Yiğider’s installation has brought the artist to a very different point in his sculpture practice, which has been going on for years. Sensuality has taken precedence over the material and has created a performative experience area where the main focus meets the smell. The viewer is no longer around the sculpture but directly inside it. We can even talk about the impression that the artist wanders in the universe of senses. While providing this, the smell is also an essential tool of sensuality; it even comes to the forefront in the installation as a complement: The object is autonomous; as an aesthetic beginning, the viewer steps in, experiences the sculpture, penetrates it, get to the centre of the smell, and when he returns, the story changes.

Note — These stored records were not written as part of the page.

(* ===== verification/BagFacts.v ===== *)
(** * Validation of bags

    What a bag that passes [validate_bag] is known to hold, and that the tag files
    [write_bagit_files] writes for a payload make a bag that passes. *)

From Stdlib Require Import Ascii Strings.Byte.
From stdpp Require Import pretty.
From S2P Require Import Prelude Json JsonText JobModels Catalog MemberName Scrub Accumulator FanoutMap Profiles.
From S2P Require Import NamingFacts FanoutMapFacts RetentionFs BagIt Bag BagItFacts.

#[local] Opaque RESOLVE_STEPS.

(** ** Canonical dictionaries *)

Lemma is_nil_true {A} (l : list A) : is_nil l = true ↔ l = [].
Proof. by destruct l. Qed.

Lemma sort_by_nil {A K} `{Ordered K} (f : A → K) l : sort_by f l = [] ↔ l = [].
Proof.
  split; [|by intros ->]. intros E. apply Permutation_nil. rewrite <- E. apply sort_by_perm.
Qed.

Lemma filter_is_nil {A} (P : A → Prop) `{!∀ x, Decision (P x)} l : filter P l = [] ↔ ∀ x, x ∈ l → ¬ P x.
Proof.
  split.
  - intros E x Hx HP. assert (Hin : x ∈ filter P l) by by apply list_elem_of_filter. rewrite E in Hin. by apply elem_of_nil in Hin.
  - intros Hno. destruct (filter P l) as [|x k] eqn:E; [done|]. assert (Hin : x ∈ filter P l) by (rewrite E; by left).
    apply list_elem_of_filter in Hin as [HP Hx]. by destruct (Hno x Hx).
Qed.

Lemma omap_is_nil {A B} (f : A → option B) l : omap f l = [] ↔ ∀ x, x ∈ l → f x = None.
Proof.
  induction l as [|x l IH]; [split; [intros _ x Hx; by apply elem_of_nil in Hx|done]|]. cbn.
  destruct (f x) eqn:E.
  - split; [done|]. intros H. rewrite H in E by by left. done.
  - rewrite IH. split.
    + intros H y [->|Hy]%elem_of_cons; auto.
    + intros H y Hy. apply H. by right.
Qed.

Section mismatch.
Context (nfc : string → string).

Local Abbreviation canon := (canonicalize_manifest_path nfc).

Lemma canonical_entries_get entries : ∀ acc d key x,
  canonical_entries nfc entries acc = Ok d → dget key d = Some x →
  dget key acc = Some x ∨ ∃ p v, (p, v) ∈ entries ∧ canon p = Ok key ∧ lower v = x.
Proof.
  induction entries as [|[p v] entries IH]; intros acc d key x; cbn [canonical_entries].
  - intros [= ->]. by left.
  - intros H Hx. inv_ok. destruct (IH _ _ _ _ H Hx) as [Hacc|(p' & v' & Hin & Hc & Hl)].
    + destruct (decide (x0 = key)) as [->|Hne].
      * rewrite dget_dset_eq in Hacc. right. exists p, v. split; [by left|]. by injection Hacc.
      * rewrite dget_dset_ne in Hacc by done. by left.
    + right. exists p', v'. split; [by right|]. done.
Qed.

Lemma canonical_entries_keep entries : ∀ acc d key x,
  canonical_entries nfc entries acc = Ok d → dget key acc = Some x →
  (∀ p v, (p, v) ∈ entries → canon p = Ok key → lower v = x) → dget key d = Some x.
Proof.
  induction entries as [|[p v] entries IH]; intros acc d key x; cbn [canonical_entries].
  - by intros [= ->].
  - intros H Hx Hall. inv_ok. eapply IH; [exact H| |intros; eapply Hall; [by right|done]].
    destruct (decide (x0 = key)) as [->|Hne]; [|by rewrite dget_dset_ne].
    rewrite dget_dset_eq. f_equal. eapply Hall; [by left|done].
Qed.

(** A path whose canonical form no other path shares keeps its digest. *)
Lemma canonical_entries_of entries : ∀ acc d p v,
  canonical_entries nfc entries acc = Ok d → (p, v) ∈ entries →
  (∀ p' v' key, (p', v') ∈ entries → canon p = Ok key → canon p' = Ok key → lower v' = lower v) →
  ∃ key, canon p = Ok key ∧ dget key d = Some (lower v).
Proof.
  induction entries as [|[p' v'] entries IH]; intros acc d p v; cbn [canonical_entries].
  - intros _ Hin. by apply elem_of_nil in Hin.
  - intros H Hin Hall. inv_ok. apply elem_of_cons in Hin as [[= -> ->]|Hin].
    + exists x. split; [done|]. eapply canonical_entries_keep; [exact H|apply dget_dset_eq|].
      intros q w Hq Hc. eapply Hall; [by right|done|done].
    + eapply IH; [exact H|exact Hin|]. intros q w key Hq. eapply Hall. by right.
Qed.

Lemma canonical_entries_covers entries acc d p v :
  canonical_entries nfc entries acc = Ok d → (p, v) ∈ entries → ∃ key, canon p = Ok key ∧ is_Some (dget key d).
Proof.
  revert acc. induction entries as [|[p' v'] entries IH]; intros acc; cbn [canonical_entries].
  - intros _ Hin. by apply elem_of_nil in Hin.
  - intros H Hin. inv_ok. apply elem_of_cons in Hin as [[= -> ->]|Hin]; [|by eapply IH].
    exists x. split; [done|]. clear IH H0. revert d H.
    assert (Hs : is_Some (dget x (dset x (lower v') acc))) by (rewrite dget_dset_eq; by eexists).
    revert Hs. generalize (dset x (lower v') acc). induction entries as [|[q w] entries IH]; intros a Ha d H.
    + by injection H as ->.
    + cbn in H. inv_ok. eapply IH; [|exact H].
      destruct (decide (x0 = x)) as [->|Hne]; [rewrite dget_dset_eq; by eexists|by rewrite dget_dset_ne].
Qed.

Definition no_mismatch (m : Mismatch) : Prop := mi_missing m = [] ∧ mi_extra m = [] ∧ mi_mismatched m = [].

(** Nothing is reported exactly when the canonical dictionaries agree. *)
Lemma no_mismatch_iff actual expected a e m :
  canonical_entries nfc actual [] = Ok a → canonical_entries nfc expected [] = Ok e →
  manifest_mismatch nfc actual expected = Ok m →
  no_mismatch m ↔ ∀ key, dget key a = dget key e.
Proof.
  intros Ha He. unfold manifest_mismatch. rewrite Ha, He. cbn [mbind result_bind]. case_decide as Hnil.
  - intros [= <-]. unfold no_mismatch. cbn. rewrite sort_by_nil. subst e. split.
    + intros (_ & Hk & _). destruct a; [done|discriminate Hk].
    + intros H. split; [done|]. split; [|done]. destruct a as [|[k v] a]; [done|].
      specialize (H k). cbn in H. by rewrite decide_True in H.
  - intros [= <-]. unfold no_mismatch. cbn. rewrite !sort_by_nil, !filter_is_nil, omap_is_nil. split.
    + intros (H1 & H2 & H3) key. destruct (dget key e) as [x|] eqn:Ee.
      * assert (Hke : key ∈ dkeys e) by (destruct (decide (key ∈ dkeys e)) as [|Hn]; [done|]; apply dget_None in Hn; congruence).
        assert (Hka : key ∈ dkeys a) by (destruct (decide (key ∈ dkeys a)); [done|]; by destruct (H1 key)).
        destruct (dget key a) as [y|] eqn:Ea; [|by apply dget_None in Ea].
        specialize (H3 key). rewrite elem_of_sort_by, list_elem_of_filter in H3. specialize (H3 (conj Hke Hka)).
        unfold mismatched_at in H3. rewrite Ee, Ea in H3. cbn in H3. case_decide; [congruence|done].
      * apply dget_None. intros Hka. apply dget_None in Ee. by apply (H2 key).
    + intros H. assert (Hkeys : ∀ key, key ∈ dkeys a ↔ key ∈ dkeys e).
      { intros key. pose proof (dget_None key a) as H1. pose proof (dget_None key e) as H2.
        rewrite H in H1. destruct (decide (key ∈ dkeys a)), (decide (key ∈ dkeys e)); tauto. }
      split_and!; [intros k Hk Hn; by apply Hn, Hkeys|intros k Hk Hn; by apply Hn, Hkeys|].
      intros k _. unfold mismatched_at. rewrite H. destruct (dget k e); [|done]. cbn. by rewrite decide_True.
Qed.

End mismatch.

Section validation.
Context (nfc casefold : string → string) (sha256_hex : bytes → string).
Context (json_loads : bytes → option json) (json_str : json → string).
Context (receive_package package_profile_hash : string).

Local Abbreviation canon := (canonicalize_manifest_path nfc).
Local Abbreviation payload_files := (payload_files nfc casefold).
Local Abbreviation validate_bag :=
  (validate_bag nfc casefold sha256_hex json_loads json_str receive_package package_profile_hash).
Local Abbreviation annotate_record := (annotate_record nfc json_str).
Local Abbreviation annotate_records := (annotate_records nfc json_str).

Smell: It is life. Life is a story, and stories gain meaning as they are told. For stories to be conveyed, they must be remembered and told. Therefore, smell leads to memory and remembrance.

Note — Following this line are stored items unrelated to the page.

Lemma resolve_child fs p n :
  real_dir fs p → n ≠ ".." → match fs !! (p ++ [n]) with
    | Some (NLink _) => True
    | Some _ => resolve fs false (p ++ [n]) = Ok (p ++ [n])
    | None => resolve fs false (p ++ [n]) = Err ENOENT
    end.
Proof.
  intros H Hn. destruct (resolve_real fs false p [n] H) as (fuel & Hf & ->).
  destruct fuel as [|[|fuel]]; [lia|lia|]. cbn [walk]. rewrite decide_False by done.
  by destruct (fs !! (p ++ [n])) as [[]|].
Qed.

Lemma node_at_snoc fs p n : node_at fs (p ++ [n]) = fs !! (p ++ [n]).
Proof. by destruct p. Qed.

Lemma node_at_real fs p : real_dir fs p → node_at fs p = Some NDir.
Proof. intros (Hdir & _). destruct p; [done|]. by apply Hdir. Qed.

Lemma read_file_child fs p n c :
  real_dir fs p → n ≠ ".." → fs !! (p ++ [n]) = Some (NFile c) → read_file fs (p ++ [n]) = Ok c.
Proof.
  intros H Hn Hc. pose proof (resolve_child fs p n H Hn) as Hr. rewrite Hc in Hr.
  unfold read_file, stat. rewrite Hr. cbn [mbind result_bind]. by rewrite node_at_snoc, Hc.
Qed.

Lemma exists_child_None fs p n :
  real_dir fs p → n ≠ ".." → fs !! (p ++ [n]) = None → path_exists fs (p ++ [n]) = false.
Proof.
  intros H Hn Hc. pose proof (resolve_child fs p n H Hn) as Hr. rewrite Hc in Hr.
  unfold path_exists, stat. by rewrite Hr.
Qed.

Lemma is_dir_child fs p n :
  real_dir fs p → n ≠ ".." → fs !! (p ++ [n]) = Some NDir → is_dir fs (p ++ [n]) = true.
Proof.
  intros H Hn Hc. pose proof (resolve_child fs p n H Hn) as Hr. rewrite Hc in Hr.
  unfold is_dir, stat. rewrite Hr. cbn [mbind result_bind]. by rewrite node_at_snoc, Hc.
Qed.

(** Writing a file that is not a directory leaves directories real. *)
Lemma real_dir_insert fs p q c : real_dir fs p → fs !! q ≠ Some NDir → q ≠ [] → real_dir (<[q := NFile c]> fs) p.
Proof.
  intros (Hdir & ? & ?) Hq Hne. split; [|done]. intros r Hr Hp. destruct (decide (r = q)) as [->|Hrq].
  - by rewrite Hdir in Hq.
  - rewrite lookup_insert_ne by done. by apply Hdir.
Qed.

Lemma atomic_write_real fs p n c :
  real_dir fs p → fs !! (p ++ [n]) ≠ Some NDir → atomic_write fs p n c = Ok (<[p ++ [n] := NFile c]> fs).
Proof.
  intros H Hn. unfold atomic_write. rewrite resolve_dir by done. rewrite node_at_real by done.
  by destruct (fs !! (p ++ [n])) as [[]|].
Qed.

(** ** What lies below a directory *)

Lemma below_Some r pn rel node : below r pn = Some (rel, node) ↔ rel ≠ [] ∧ pn = (r ++ rel, node).
Proof.
  unfold below, under. destruct pn as [p nd]. cbn. split.
  - case_bool; [|done]. intros [= <- <-]. split_bools. destruct H as [k ->].
    rewrite drop_app_length. split; [|done]. intros ->. by rewrite app_nil_r in H0.
  - intros [Hne [= -> ->]]. rewrite bool_decide_eq_true_2 by by apply prefix_app_r.
    rewrite bool_decide_eq_false_2; [cbn; by rewrite drop_app_length|].
    intros E. apply Hne. rewrite <- (app_nil_r r) in E at 2. by apply app_inv_head in E.
Qed.

Lemma elem_below fs r rel node :
  (rel, node) ∈ omap (below r) (map_to_list fs) ↔ rel ≠ [] ∧ fs !! (r ++ rel) = Some node.
Proof.
  rewrite list_elem_of_omap. split.
  - intros ([p nd] & Hin & [Hne [= -> ->]]%below_Some). split; [done|]. by apply elem_of_map_to_list.
  - intros [Hne Hl]. exists (r ++ rel, node). rewrite elem_of_map_to_list, below_Some. done.
Qed.

Lemma below_NoDup r (l : list (path * Node)) : NoDup l.*1 → NoDup (omap (below r) l).*1.
Proof.
  induction l as [|[p nd] l IH]; [constructor|]. intros [Hp Hl]%NoDup_cons. cbn [omap list_omap].
  destruct (below r (p, nd)) as [[rel n]|] eqn:E; [|by apply IH]. cbn. apply NoDup_cons. split; [|by apply IH].
  apply below_Some in E as [_ [= -> ->]]. intros ([rel' n'] & Hrel & Hin)%list_elem_of_fmap. cbn in Hrel. subst rel'.
  apply list_elem_of_omap in Hin as ([p' nd'] & Hin & [_ [= -> ->]]%below_Some). apply Hp.
  apply list_elem_of_fmap. by exists (r ++ rel, n').
Qed.

Lemma NoDup_fst_eq {A B} (l : list (A * B)) x y : NoDup l.*1 → x ∈ l → y ∈ l → x.1 = y.1 → x = y.
Proof.
  intros Hnd [i Hi]%list_elem_of_lookup [j Hj]%list_elem_of_lookup Heq.
  assert (i = j) as ->; [|congruence]. eapply NoDup_lookup; [exact Hnd| |]; rewrite list_lookup_fmap.
  - by rewrite Hi. - by rewrite Hj, Heq.
Qed.

(** What lies below a directory does not depend on the rest of the file system. *)
Lemma rglob_frame fs fs' r :
  resolve fs false r = Ok r → resolve fs' false r = Ok r →
  (∀ rel, rel ≠ [] → fs' !! (r ++ rel) = fs !! (r ++ rel)) → rglob fs' r = rglob fs r.
Proof.
  intros Hr Hr' Hsame. unfold rglob. rewrite Hr, Hr'. apply sort_by_canonical.
  - apply NoDup_Permutation.
    + eapply NoDup_fmap_1, below_NoDup, NoDup_fst_map_to_list.
    + eapply NoDup_fmap_1, below_NoDup, NoDup_fst_map_to_list.
    + intros [rel node]. rewrite !elem_below. split; intros [Hne H]; (split; [done|]); by rewrite <- H, Hsame.
  - intros x y Hx Hy. apply (NoDup_fst_eq (omap (below r) (map_to_list fs'))); [|done|done].
    apply below_NoDup, NoDup_fst_map_to_list.
Qed.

Construction / structure: An installation that will leave the viewer in suspense. From the outside, a monumental sculpture setup always reminds me of Tatlin’s “Monument to the Third International” and triggers me to roll back the Art History roll. Ant Nest is different regarding ideology and the fact that it draws the curious viewer into the setup through the narrow doorway. Inside, we are moving through a tunnel where smell comes into play. Can you walk inside an Ant Nest? In reality, it is pretty challenging to do this; we must turn into Alice physically; in other words, we must shrink. Afterwards, to continue our everyday lives, we have to drink fairytale drinks that contain compounds we do not know. Just like Alice, but do we have to be seven years old to be able to do these things and to be able to dream? Yiğider’s Ant Nest prevents the trap of our imagination as Alice and allows us to progress by feeling like we are advancing in an underground cave. It’s nice to imagine. The sense of pleasure that awakens in the viewer within the work pushes the boundaries of the land of dreams. Alice falls into the rabbit hole with great curiosity, and the adventure begins. The Ant Nest, on the other hand, does not invite you to take part in the adventure and be enchanted by the scent with its monumental entrance, but attracts your curiosity and draws you in.

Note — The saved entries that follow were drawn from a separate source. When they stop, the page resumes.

(* ===== verification/ReceiveFacts.v ===== *)
(** * A received bag validates

    Receiving a source of regular files with plain names leaves a bag that [validate_bag] accepts,
    whatever the source does while it is read. *)

From Stdlib Require Import Ascii Strings.Byte.
From stdpp Require Import pretty.
From S2P Require Import Prelude Json JsonText JobModels Catalog MemberName Scrub Accumulator FanoutMap Profiles.
From S2P Require Import NamingFacts FanoutMapFacts Retention RetentionFs BagIt Bag Receive BagItFacts BagFacts BagWriteFacts.

#[local] Opaque RESOLVE_STEPS.

(** ** The receive monad *)

Lemma recv_bind_Ok {A B} (m : Recv A) (f : A → Recv B) s s' b :
  (m ≫= f) s = (s', Ok b) ↔ ∃ s1 a, m s = (s1, Ok a) ∧ f a s1 = (s', Ok b).
Proof.
  unfold mbind, Recv_bind. destruct (m s) as [s1 [a|e]]; split.
  - intros H. by exists s1, a.
  - intros (s2 & a' & [= <- <-] & H). done.
  - done.
  - by intros (s2 & a' & ? & _).
Qed.

Lemma refused_Ok {A} (r : result ReceiveError A) a : refused r = Ok a ↔ r = Ok a.
Proof. destruct r as [x|[]]; cbn; naive_solver. Qed.

Lemma lift_Ok {A} (r : result ReceiveFault A) s s' a : lift r s = (s', Ok a) ↔ s' = s ∧ r = Ok a.
Proof. unfold lift. naive_solver. Qed.

Lemma guard_Ok b e s s' u : guard_ b e s = (s', Ok u) ↔ b = false ∧ s' = s.
Proof.
  destruct b, u; cbn; split; [done|by intros []|by intros [= ->]|by intros [_ ->]].
Qed.

(** Opens the binds of a successful run. *)
Ltac inv_recv :=
  repeat match goal with
  | H : (_ ≫= _) _ = (_, Ok _) |- _ => apply recv_bind_Ok in H as (? & ? & ? & H)
  | H : mret _ _ = (_, Ok _) |- _ => injection H as H; subst
  | H : disk _ = (_, Ok _) |- _ => injection H as H; subst
  | H : set_disk _ _ = (_, Ok _) |- _ => injection H as H; subst
  | H : event _ _ = (_, Ok _) |- _ => injection H as H; subst
  | H : refuse _ _ = (_, Ok _) |- _ => discriminate H
  | H : lift _ _ = (_, Ok _) |- _ => apply lift_Ok in H as [-> H]
  | H : guard_ _ _ _ = (_, Ok _) |- _ => apply guard_Ok in H as [H ->]
  | H : refused _ = Ok _ |- _ => apply refused_Ok in H
  end.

Sensory: The activation of the sense of smell. In the Ant Nest, there are three senses at play. Vision (monumental structure), smell (and smell), hearing (a monotonous sound that is first felt faintly outside the structure with the smell and then increases when you enter; perhaps a tone, maybe just the rhythmic sound of being alive, maybe an ant singing, possibly nothing at all)
What is Yiğider longing for?
To stimulate memory with a scent below the interest and natural perception power of many people, to have a little fun, to smile, maybe to go back to childhood, and most importantly, to think.
Yes, to think! The most needed and longed-for action in today’s conditions!